***** RECORD SET *****

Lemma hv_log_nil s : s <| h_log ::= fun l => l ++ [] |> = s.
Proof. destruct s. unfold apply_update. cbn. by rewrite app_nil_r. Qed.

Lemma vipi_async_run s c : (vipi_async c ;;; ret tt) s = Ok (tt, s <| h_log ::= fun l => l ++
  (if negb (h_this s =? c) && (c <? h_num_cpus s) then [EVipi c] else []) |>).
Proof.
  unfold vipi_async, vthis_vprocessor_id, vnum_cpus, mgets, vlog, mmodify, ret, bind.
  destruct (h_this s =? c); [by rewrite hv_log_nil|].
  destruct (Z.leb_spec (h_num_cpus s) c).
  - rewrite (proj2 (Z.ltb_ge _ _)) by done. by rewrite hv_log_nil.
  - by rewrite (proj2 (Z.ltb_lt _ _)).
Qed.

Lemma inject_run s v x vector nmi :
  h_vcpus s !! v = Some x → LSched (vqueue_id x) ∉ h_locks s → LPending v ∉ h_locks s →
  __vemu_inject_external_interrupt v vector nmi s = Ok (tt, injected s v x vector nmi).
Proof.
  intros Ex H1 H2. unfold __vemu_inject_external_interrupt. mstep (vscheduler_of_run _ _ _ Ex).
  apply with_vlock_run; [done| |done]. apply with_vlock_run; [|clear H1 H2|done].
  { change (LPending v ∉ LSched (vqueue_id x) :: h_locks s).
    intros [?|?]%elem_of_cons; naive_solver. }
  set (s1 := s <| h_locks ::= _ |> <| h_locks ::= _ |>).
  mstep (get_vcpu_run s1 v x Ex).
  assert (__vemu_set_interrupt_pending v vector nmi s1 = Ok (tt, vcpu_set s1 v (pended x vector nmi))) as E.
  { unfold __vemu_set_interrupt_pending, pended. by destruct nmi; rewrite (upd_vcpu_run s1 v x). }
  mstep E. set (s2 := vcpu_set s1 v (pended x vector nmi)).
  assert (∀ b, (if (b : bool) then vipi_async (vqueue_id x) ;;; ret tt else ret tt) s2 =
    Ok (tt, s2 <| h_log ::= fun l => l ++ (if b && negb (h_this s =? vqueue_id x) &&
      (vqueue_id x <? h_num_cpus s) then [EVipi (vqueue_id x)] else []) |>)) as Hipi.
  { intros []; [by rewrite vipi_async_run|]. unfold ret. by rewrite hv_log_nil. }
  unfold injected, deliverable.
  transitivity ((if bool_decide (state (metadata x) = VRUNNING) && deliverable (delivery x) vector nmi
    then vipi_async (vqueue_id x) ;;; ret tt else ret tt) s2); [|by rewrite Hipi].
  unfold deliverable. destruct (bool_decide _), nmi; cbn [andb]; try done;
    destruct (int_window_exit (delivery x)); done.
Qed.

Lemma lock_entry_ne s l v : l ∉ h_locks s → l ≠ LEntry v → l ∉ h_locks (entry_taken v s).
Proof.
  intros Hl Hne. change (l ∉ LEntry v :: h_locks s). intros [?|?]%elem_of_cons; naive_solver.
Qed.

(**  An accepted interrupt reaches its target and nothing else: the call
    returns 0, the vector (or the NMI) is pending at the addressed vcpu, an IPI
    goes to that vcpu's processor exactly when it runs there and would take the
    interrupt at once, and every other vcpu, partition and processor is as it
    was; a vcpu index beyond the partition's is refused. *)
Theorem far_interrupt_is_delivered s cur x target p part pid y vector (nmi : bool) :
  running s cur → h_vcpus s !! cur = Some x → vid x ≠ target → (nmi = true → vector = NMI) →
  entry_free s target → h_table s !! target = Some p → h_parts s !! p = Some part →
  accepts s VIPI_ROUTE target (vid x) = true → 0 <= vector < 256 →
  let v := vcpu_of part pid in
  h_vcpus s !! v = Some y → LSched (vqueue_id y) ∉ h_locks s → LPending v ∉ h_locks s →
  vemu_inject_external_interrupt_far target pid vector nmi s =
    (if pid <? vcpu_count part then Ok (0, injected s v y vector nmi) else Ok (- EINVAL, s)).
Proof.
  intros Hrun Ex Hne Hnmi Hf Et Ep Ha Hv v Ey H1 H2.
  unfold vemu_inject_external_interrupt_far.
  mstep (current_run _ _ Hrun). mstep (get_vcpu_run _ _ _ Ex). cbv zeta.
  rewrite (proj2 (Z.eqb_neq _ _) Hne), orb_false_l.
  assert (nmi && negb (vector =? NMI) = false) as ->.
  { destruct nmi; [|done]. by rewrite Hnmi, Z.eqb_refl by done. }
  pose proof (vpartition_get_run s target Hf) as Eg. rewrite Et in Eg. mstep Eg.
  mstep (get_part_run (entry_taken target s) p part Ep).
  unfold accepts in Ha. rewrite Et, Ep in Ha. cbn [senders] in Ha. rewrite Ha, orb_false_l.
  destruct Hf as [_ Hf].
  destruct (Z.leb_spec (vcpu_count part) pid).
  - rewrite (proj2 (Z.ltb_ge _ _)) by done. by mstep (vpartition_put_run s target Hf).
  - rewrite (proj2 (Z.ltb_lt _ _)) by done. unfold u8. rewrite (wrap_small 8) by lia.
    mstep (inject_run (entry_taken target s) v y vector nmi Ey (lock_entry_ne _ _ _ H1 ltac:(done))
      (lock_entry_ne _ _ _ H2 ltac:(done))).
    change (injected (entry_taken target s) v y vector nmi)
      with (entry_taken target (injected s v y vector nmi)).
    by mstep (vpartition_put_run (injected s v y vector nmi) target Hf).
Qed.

*****
***** RECORD SET *****

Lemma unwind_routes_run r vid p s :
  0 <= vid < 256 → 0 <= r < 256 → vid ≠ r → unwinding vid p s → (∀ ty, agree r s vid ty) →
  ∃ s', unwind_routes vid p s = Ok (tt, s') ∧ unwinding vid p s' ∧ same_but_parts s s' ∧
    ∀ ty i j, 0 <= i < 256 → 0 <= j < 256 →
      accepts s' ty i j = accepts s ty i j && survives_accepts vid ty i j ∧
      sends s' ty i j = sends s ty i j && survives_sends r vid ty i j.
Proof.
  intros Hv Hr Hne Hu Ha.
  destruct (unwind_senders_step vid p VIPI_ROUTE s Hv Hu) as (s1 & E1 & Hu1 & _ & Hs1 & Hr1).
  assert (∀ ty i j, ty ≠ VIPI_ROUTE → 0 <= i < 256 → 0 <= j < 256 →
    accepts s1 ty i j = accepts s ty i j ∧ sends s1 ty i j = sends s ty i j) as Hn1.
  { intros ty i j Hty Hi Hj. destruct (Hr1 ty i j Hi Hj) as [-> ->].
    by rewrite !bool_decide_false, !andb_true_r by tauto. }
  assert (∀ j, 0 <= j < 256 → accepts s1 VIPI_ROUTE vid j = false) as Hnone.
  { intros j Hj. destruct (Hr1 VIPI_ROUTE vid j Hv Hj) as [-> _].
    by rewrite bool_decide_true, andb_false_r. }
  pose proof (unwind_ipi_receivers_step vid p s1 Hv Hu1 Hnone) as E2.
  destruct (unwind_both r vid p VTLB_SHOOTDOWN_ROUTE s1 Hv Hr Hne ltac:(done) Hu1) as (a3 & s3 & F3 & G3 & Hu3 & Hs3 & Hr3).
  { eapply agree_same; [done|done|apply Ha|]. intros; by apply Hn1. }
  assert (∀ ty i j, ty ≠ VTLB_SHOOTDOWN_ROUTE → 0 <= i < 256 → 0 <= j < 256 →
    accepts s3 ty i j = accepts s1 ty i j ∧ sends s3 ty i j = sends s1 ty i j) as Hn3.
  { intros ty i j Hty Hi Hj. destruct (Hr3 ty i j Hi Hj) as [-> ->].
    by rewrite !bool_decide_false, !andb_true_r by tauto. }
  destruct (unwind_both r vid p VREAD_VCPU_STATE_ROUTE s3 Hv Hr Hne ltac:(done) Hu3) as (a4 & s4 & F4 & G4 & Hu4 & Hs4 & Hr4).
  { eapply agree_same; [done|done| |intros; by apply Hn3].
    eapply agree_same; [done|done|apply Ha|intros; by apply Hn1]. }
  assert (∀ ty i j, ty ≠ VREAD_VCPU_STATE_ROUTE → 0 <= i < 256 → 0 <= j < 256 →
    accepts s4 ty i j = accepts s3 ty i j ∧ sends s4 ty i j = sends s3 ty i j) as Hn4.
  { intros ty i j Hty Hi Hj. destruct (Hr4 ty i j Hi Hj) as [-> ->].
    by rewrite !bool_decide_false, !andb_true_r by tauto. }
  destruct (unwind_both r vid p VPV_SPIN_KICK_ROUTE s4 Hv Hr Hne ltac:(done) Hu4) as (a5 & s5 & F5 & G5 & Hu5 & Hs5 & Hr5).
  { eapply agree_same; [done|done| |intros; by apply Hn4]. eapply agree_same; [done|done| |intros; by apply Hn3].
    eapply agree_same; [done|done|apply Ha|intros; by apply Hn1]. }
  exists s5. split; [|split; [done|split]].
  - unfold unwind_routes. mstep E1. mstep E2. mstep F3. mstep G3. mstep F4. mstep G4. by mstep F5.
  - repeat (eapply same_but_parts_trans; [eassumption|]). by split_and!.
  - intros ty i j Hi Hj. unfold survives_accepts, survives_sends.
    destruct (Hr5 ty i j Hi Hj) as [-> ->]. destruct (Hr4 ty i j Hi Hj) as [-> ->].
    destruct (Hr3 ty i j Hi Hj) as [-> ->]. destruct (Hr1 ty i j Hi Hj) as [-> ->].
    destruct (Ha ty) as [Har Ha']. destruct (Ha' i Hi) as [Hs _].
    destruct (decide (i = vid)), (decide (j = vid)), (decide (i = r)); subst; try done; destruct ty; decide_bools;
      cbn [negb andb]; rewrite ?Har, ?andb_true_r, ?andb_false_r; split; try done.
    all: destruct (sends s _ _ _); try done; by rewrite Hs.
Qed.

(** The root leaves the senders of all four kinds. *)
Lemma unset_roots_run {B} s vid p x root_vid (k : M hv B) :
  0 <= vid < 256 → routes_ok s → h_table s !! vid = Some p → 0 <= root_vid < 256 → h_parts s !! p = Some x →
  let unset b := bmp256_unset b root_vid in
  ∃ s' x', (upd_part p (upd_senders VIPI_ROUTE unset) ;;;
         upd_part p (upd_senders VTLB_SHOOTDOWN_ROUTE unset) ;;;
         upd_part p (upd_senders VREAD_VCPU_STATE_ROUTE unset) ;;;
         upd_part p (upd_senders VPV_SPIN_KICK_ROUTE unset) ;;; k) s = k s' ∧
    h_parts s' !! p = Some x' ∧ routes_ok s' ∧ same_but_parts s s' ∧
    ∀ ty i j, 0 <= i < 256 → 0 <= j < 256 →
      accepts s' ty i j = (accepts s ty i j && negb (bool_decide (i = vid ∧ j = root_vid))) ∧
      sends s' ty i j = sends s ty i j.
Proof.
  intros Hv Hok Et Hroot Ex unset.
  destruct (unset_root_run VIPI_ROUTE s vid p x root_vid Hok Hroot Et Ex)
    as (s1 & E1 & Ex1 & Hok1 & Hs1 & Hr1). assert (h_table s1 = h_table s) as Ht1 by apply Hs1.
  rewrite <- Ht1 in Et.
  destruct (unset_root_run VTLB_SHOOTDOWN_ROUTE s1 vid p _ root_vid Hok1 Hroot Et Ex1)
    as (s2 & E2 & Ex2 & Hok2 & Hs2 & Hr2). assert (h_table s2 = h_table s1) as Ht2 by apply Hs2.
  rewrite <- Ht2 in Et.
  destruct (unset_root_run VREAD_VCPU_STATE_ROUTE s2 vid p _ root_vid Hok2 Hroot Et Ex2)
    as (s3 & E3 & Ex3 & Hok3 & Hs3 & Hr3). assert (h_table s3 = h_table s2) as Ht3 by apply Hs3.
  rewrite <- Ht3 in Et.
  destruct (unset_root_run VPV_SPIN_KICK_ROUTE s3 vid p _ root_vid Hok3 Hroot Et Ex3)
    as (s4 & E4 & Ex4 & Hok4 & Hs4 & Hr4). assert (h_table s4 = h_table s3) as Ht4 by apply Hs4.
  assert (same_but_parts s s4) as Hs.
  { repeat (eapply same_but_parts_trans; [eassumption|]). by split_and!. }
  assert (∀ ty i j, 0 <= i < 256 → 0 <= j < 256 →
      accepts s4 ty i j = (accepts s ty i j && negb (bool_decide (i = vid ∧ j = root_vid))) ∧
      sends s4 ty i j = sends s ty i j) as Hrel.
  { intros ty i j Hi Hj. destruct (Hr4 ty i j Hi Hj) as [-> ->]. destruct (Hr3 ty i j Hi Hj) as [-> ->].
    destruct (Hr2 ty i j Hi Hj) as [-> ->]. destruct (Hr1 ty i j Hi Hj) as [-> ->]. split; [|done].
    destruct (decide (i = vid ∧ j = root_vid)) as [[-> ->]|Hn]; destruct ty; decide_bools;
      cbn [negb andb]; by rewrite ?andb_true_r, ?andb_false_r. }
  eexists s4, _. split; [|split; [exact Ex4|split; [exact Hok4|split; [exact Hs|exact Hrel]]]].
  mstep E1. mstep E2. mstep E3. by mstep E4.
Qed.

*****

- [EXERCISE DETAILS]: Find each line in the records holding the string "unwinding" and show it.

- [SOLUTION FOR THIS PROBLEM]:
  0 <= vid < 256 → 0 <= r < 256 → vid ≠ r → unwinding vid p s → (∀ ty, agree r s vid ty) →
  ∃ s', unwind_routes vid p s = Ok (tt, s') ∧ unwinding vid p s' ∧ same_but_parts s s' ∧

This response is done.